Он вошел пасмурный, как ночь, откланялся неловко, за что тотчас же рассердился — на себя,
разумеется. Он рассчитал без хозяина: Пульхерия Александровна так и бросилась к нему,
схватила его за обе руки и чуть не поцеловала их. Он робко глянул на Авдотью Романовну;
но и в этом надменном лице было в эту минуту такое выражение признательности и
дружества, такое полное и неожиданное им уважение (вместо насмешливых-то взглядов и
невольного, худо скрываемого презрения!), что ему уж, право, было бы легче, если бы
встретили бранью, а то уж слишком стало конфузливо. К счастью, была готовая тема для
разговора, и он поскорей за нее уцепился.
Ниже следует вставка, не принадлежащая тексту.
(** The number of releases recorded in a history. *)
Definition releases (h : history) : nat := length (List.filter is_CredFree h).

(** The number of calls of the native write primitive. *)
Definition writes (h : history) : nat := length (List.filter is_CredWrite h).

(** The test of [is_generic] on a decoded credential. *)
Definition generic (cred : gmap string pyval) : bool :=
  match cred !! "Type"%string with
  | Some (PyInt z) => z =? CRED_TYPE_GENERIC
  | _ => false
  end.

End Codec.

(** ** A concrete platform

    A store with code page 1252 that accepts every write, knows two targets
    and enumerates three records, used to run the functions. *)

Module Example.
Import Wide Ctypes Win32cred.

(** [b.decode('cp1252')] for the bytes the examples use: ASCII and the
    Latin-1 range are themselves, the five unassigned bytes fail. *)
Definition cp1252 (b : Z) : option Z :=
  if (0 <=? b) && (b <? 128) then Some b
  else if (160 <=? b) && (b <? 256) then Some b
  else if b =? 128 then Some 8364
  else None.

Fixpoint decode_cp1252 (bs : list Z) : option (list Z) :=
  match bs with
  | [] => Some []
  | b :: bs =>
      match cp1252 b, decode_cp1252 bs with
      | Some c, Some s => Some (c :: s)
      | _, _ => None
      end
  end.

(** "pw" as wide characters, with its terminator. *)
Definition pw_bytes : list Z := [112; 0; 119; 0; 0; 0].

Definition stored (type : Z) (name : list Z) : CREDENTIAL :=
  {| c_Flags := 0; c_Type := type;
     c_TargetName := Ptr (array_bytes (as_wide_char name ++ [0]));
     c_Comment := NULL; c_LastWritten := 0;
     c_CredentialBlobSize := 4; c_CredentialBlob := Ptr pw_bytes;
     c_Persist := CRED_PERSIST_ENTERPRISE;
     c_AttributeCount := 0; c_Attributes := NULL; c_TargetAlias := NULL;
     c_UserName := Ptr (array_bytes (as_wide_char [98; 111; 98] ++ [0])) |}.

(** A record whose blob length runs past the readable blob. *)
Definition malformed : CREDENTIAL :=
  set_CredentialBlobSize 100 (stored 1 [109]).

Definition ERROR_NOT_FOUND : Z := 1168.

Definition windows : platform :=
  {| SUPPORTED_CREDKEYS :=
       ["Comment"; "CredentialBlob"; "Type"; "UserName"; "Persist"; "TargetName"]%string;
     advapi32_CredWrite := fun _ _ _ => inr tt;
     advapi32_CredRead := fun _ name _ _ =>
       if bool_decide (name = [97]) then inr (Some (stored 1 [97]))
       else if bool_decide (name = [109]) then inr (Some malformed)
       else inl ERROR_NOT_FOUND;
     advapi32_CredDelete := fun _ name _ _ =>
       if bool_decide (name = [97]) then inr tt else inl ERROR_NOT_FOUND;
     advapi32_CredEnumerate := fun _ filter _ =>
       match filter with
       | None => inr (3, Some [Some (stored 1 [97]); Some (stored 2 [98]);
                               Some (stored 1 [99])])
       | Some _ => inr (2, Some [Some (stored 2 [98]); Some malformed])
       end;
     kernel32_GetACP := fun _ => 1252;
     codec_decode := fun code_page b =>
       if code_page =? 1252 then decode_cp1252 b else None |}.

(** The same platform, with given answers of the native write and of the
    native enumeration. *)
Definition with_answers (write : Z + unit) (enumerate : Z + (Z * PPCREDENTIAL))
  : platform :=
  {| SUPPORTED_CREDKEYS := SUPPORTED_CREDKEYS windows;
     advapi32_CredWrite := fun _ _ _ => write;
     advapi32_CredRead := advapi32_CredRead windows;
     advapi32_CredDelete := advapi32_CredDelete windows;
     advapi32_CredEnumerate := fun _ _ _ => enumerate;
     kernel32_GetACP := kernel32_GetACP windows;
     codec_decode := codec_decode windows |}.

Definition ERROR_ACCESS_DENIED : Z := 5.

(** The record of the last native write in a history. *)
Fixpoint last_written (h : history) : option CREDENTIAL :=
  match h with
  | [] => None
  | c :: h =>
      match last_written h with
      | Some c_creds => Some c_creds
      | None =>
          match c with
          | Call_CredWrite c_creds _ => Some c_creds
          | _ => None
          end
      end
  end.

(** A store of one credential: a read answers with the record of the last
    write, whatever the target, and with "not found" before any write. The
    keys are iterated in another order than on [windows]. *)
Definition vault : platform :=
  {| SUPPORTED_CREDKEYS :=
       ["TargetName"; "Persist"; "CredentialBlob"; "Type"; "Comment"; "UserName"]%string;
     advapi32_CredWrite := fun _ _ _ => inr tt;
     advapi32_CredRead := fun h _ _ _ =>
       match last_written h with
       | Some c_creds => inr (Some c_creds)
       | None => inl ERROR_NOT_FOUND
       end;
     advapi32_CredDelete := fun _ _ _ _ => inr tt;
     advapi32_CredEnumerate := fun _ _ _ => inl ERROR_NOT_FOUND;
     kernel32_GetACP := fun _ => 1252;
     codec_decode := fun code_page b =>
       if code_page =? 1252 then decode_cp1252 b else None |}.

(** The decoding of a record on this platform. *)
Definition decoded (c : CREDENTIAL) : gmap string pyval :=
  match _cred_as_dict windows c with
  | inr d => d
  | inl _ => ∅
  end.

(** The secret of the spec, "pässwörd", as text. *)
Definition password : list Z := [112; 228; 115; 115; 119; 246; 114; 100].

Definition credential : gmap string pyval :=
  {[ "Type"%string := PyInt 1;
     "TargetName"%string := PyStr [97];
     "UserName"%string := PyStr [98; 111; 98];
     "CredentialBlob"%string := PyStr password ]}.

(** The same credential with its secret given as bytes of code page 1252;
    0x80 is the euro sign. *)
Definition credential_bytes : gmap string pyval :=
  <["CredentialBlob"%string := PyBytes [112; 128]]> credential.

End Example.

(** ** Lemmas on wide characters *)

Module WideFacts.
Import Wide.

Lemma scalarb_spec c : scalarb c = true <-> scalar c.
Proof. unfold scalarb, scalar. lia. Qed.

Lemma unit_bytes_div u : unit_bytes u = [u mod 256; u / 256].
Proof.
  unfold unit_bytes. f_equal.
  - change 255 with (Z.ones 8). rewrite Z.land_ones by lia. reflexivity.
  - rewrite Z.shiftr_div_pow2 by lia. reflexivity.
Qed.

Lemma units_of_codepoint_div c :
  units_of_codepoint c =
    if c <? 65536 then [c]
    else [55296 + (c - 65536) / 1024; 56320 + (c - 65536) mod 1024].
Proof.
  unfold units_of_codepoint.
  destruct (Z.leb_spec c 65535), (Z.ltb_spec c 65536); try lia; try reflexivity.
  rewrite Z.shiftr_div_pow2 by lia.
  change 1023 with (Z.ones 10). rewrite Z.land_ones by lia. reflexivity.
Qed.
Услышав, что «еще не просыпался», но «всё отлично», Пульхерия Александровна
объявила, что это и к лучшему, «потому что ей очень, очень, очень надо предварительно
переговорить». Последовал вопрос о чае и приглашение пить вместе; сами они еще не пили в
ожидании Разумихина. Авдотья Романовна позвонила, на зов явился грязный оборванец, и
ему приказан был чай, который и был наконец сервирован, но так грязно и так неприлично,
что дамам стало совестно. Разумихин энергически ругнул было нумер, но, вспомнив про
Лужина, замолчал, сконфузился и ужасно обрадовался, когда вопросы Пульхерии
Александровны посыпались наконец сряду без перерыву.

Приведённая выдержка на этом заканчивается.